President John Dramani Mahama has unveiled an ambitious minerals policy that will end the export of raw mineral ores from Ghana by 2030, declaring a decisive break from the country’s long-standing dependence on shipping unprocessed resources abroad.
Speaking at his high-level side event, “Accra Reset’s Addis Reckoning,” on the sidelines of the 39th African Union (AU) Assembly of Heads of State in Addis Ababa on Saturday, February 14, President Mahama announced that Ghana would no longer permit raw manganese, bauxite, iron ore and other mineral ores to leave its shores without local processing.
“By 2030, there won’t be any raw mineral ores leaving Ghana,” he declared.
“You’re not going to ship raw manganese ore out of Ghana. You’re not going to ship raw bauxite ore out of Ghana. You’re not going to ship raw iron ore out of Ghana. You must process all that locally.”
The 2030 deadline marks one of the most definitive timelines yet set by a Ghanaian leader on mineral beneficiation and signals a major structural shift in the extractive sector.
For decades, Ghana’s mining industry has largely revolved around the extraction and export of raw materials, with limited domestic value addition.
Under the new policy direction, the government intends to prioritise investment in local processing plants for strategic minerals, expand beneficiation capacity and develop integrated value chains.
The reforms are expected to accelerate plans for iron and steel production, aluminium processing and broader industrial development.
President Mahama argued that Ghana’s mineral wealth must serve as a foundation for job creation, industrial growth and technological advancement rather than feeding foreign processing industries.
“That is the only way we can provide opportunities for our young people,” he said, linking mineral beneficiation directly to tackling youth unemployment and strengthening economic stability.
The President situated the reforms within his broader “Accra Reset” agenda, which calls for African nations to assert greater control over their natural resources and restructure economic relationships that have historically favoured the export of raw commodities.
He stressed that value addition is no longer optional but urgent, warning that continued delays in industrial reform risk deepening Africa’s economic vulnerabilities.

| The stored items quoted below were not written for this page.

Definition example_env (authentication operation : string)
    (items : list INodeExecutionData) (connected : Result unit)
    (captured : list string) : Env nat :=
  {| runtime := plain_host;
     getNodeParameter := fun name _ => example_parameter authentication operation name;
     getInputData := items;
     storedCredentials := (NodeLocalStore, Ok stored_example);
     N8N_LOG_LEVEL := None;
     createImapClient := fun _ _ served => (served, Ok tt);
     connect := fun served => (served, connected);
     logout := fun served => (served, Rejected example_error);
     startErrorCatching := fun served => served;
     stopAndGetErrors := fun served => (served, captured);
     allResourceDefinitions := [mkResourceDef "email" [list_handler; move_handler]] |}.

Definition three_items : list INodeExecutionData :=
  [example_item 1; example_item 2; example_item 3].

(** Credentials from the first item, three items, every call returns. *)
Definition env_list : Env nat :=
  example_env "fromInput" "list" three_items (Ok tt) [].

(** The handler throws for the second item; the shim captured one line,
    which is empty. *)
Definition env_empty_line : Env nat :=
  example_env "fromInput" "move" three_items (Ok tt) [EmptyString].

(** The environment with another table of operations. *)
Definition with_resources {W} (env : Env W) (definitions : list (ResourceDef W))
  : Env W :=
  {| runtime := runtime env;
     getNodeParameter := getNodeParameter env;
     getInputData := getInputData env;
     storedCredentials := storedCredentials env;
     N8N_LOG_LEVEL := N8N_LOG_LEVEL env;
     createImapClient := createImapClient env;
     connect := connect env;
     logout := logout env;
     startErrorCatching := startErrorCatching env;
     stopAndGetErrors := stopAndGetErrors env;
     allResourceDefinitions := definitions |}.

“We come with the decisions. We agree. We do the frameworks. What is missing is urgency and implementation,” he said.
To fast-track progress, President Mahama proposed that countries ready to adopt aggressive beneficiation policies should form a “coalition of the willing,” enabling faster implementation while allowing others to join over time.
If fully implemented, the 2030 policy would transform Ghana from a predominantly extraction-based economy into a regional processing and industrial hub in West Africa.
BoA
Beyond mineral policy, President Mahama also used the AU Summit to call for a unified African position on the legacy of slavery and racialised chattel enslavement, which he described as “the gravest crime against humanity.”
At a press conference on Sunday, February 15, he emphasised that slavery is prohibited under international law as a peremptory norm from which no derogation is permitted.
He explained that Ghana’s proposed AU resolution on the issue rests on three pillars: historical accuracy, legal defensibility, and continental and diaspora alignment.
“Our approach ensures that the text of this resolution reflects rigorous scholarship, moral clarity, and diplomatic credibility,” he said, noting that Ghana had undertaken extensive consultations to strengthen the proposal.
These consultations involved UNESCO, the Global Group of Experts on Reparations, the Pan-African Lawyers Union, academic institutions, the AU Committee of Experts on Reparations and the AU Legal Experts Reference Group.
Push for gender equality and reform
As AU Champion for Gender Development Issues and Financial Institutions, President Mahama also reaffirmed his commitment to advancing gender equality across the continent.
Speaking at a High-Level Breakfast Meeting on Financing and Reaffirming Africa’s Gender Commitments, he urged member states to sign and ratify the African Union Convention on Ending Violence Against Women and Girls, a legally binding treaty adopted in February 2025.
“Ghana has signed the convention and this session of our Parliament is going to ratify it,” he said, calling on all member states to do so before the end of 2026.
He described violence against women and girls as not only a moral outrage but an economic catastrophe costing Africa billions annually in healthcare, lost productivity and justice expenditures.
President Mahama highlighted Ghana’s domestic efforts, including the enactment of the Affirmative Action Gender Equity Act, which sets binding targets for women’s representation — 30 per cent by 2026, 35 per cent by 2028 and 50 per cent by 2030.
He also announced that GH¢401 million has been allocated in the 2026 budget to capitalise a Women’s Development Bank aimed at expanding affordable credit and enterprise support for women, particularly those in informal and vulnerable employment.
In addition, he cited strengthened domestic violence units, specialised courts, social protection programmes such as LEAP and the School Feeding Programme, free sanitary pads for schoolgirls and free tertiary education for persons with disabilities.
President Mahama expressed confidence that Ghana’s political evolution would continue to expand opportunities for women, noting the historic election of the country’s first female Vice President and increased representation of women across government institutions and the judiciary.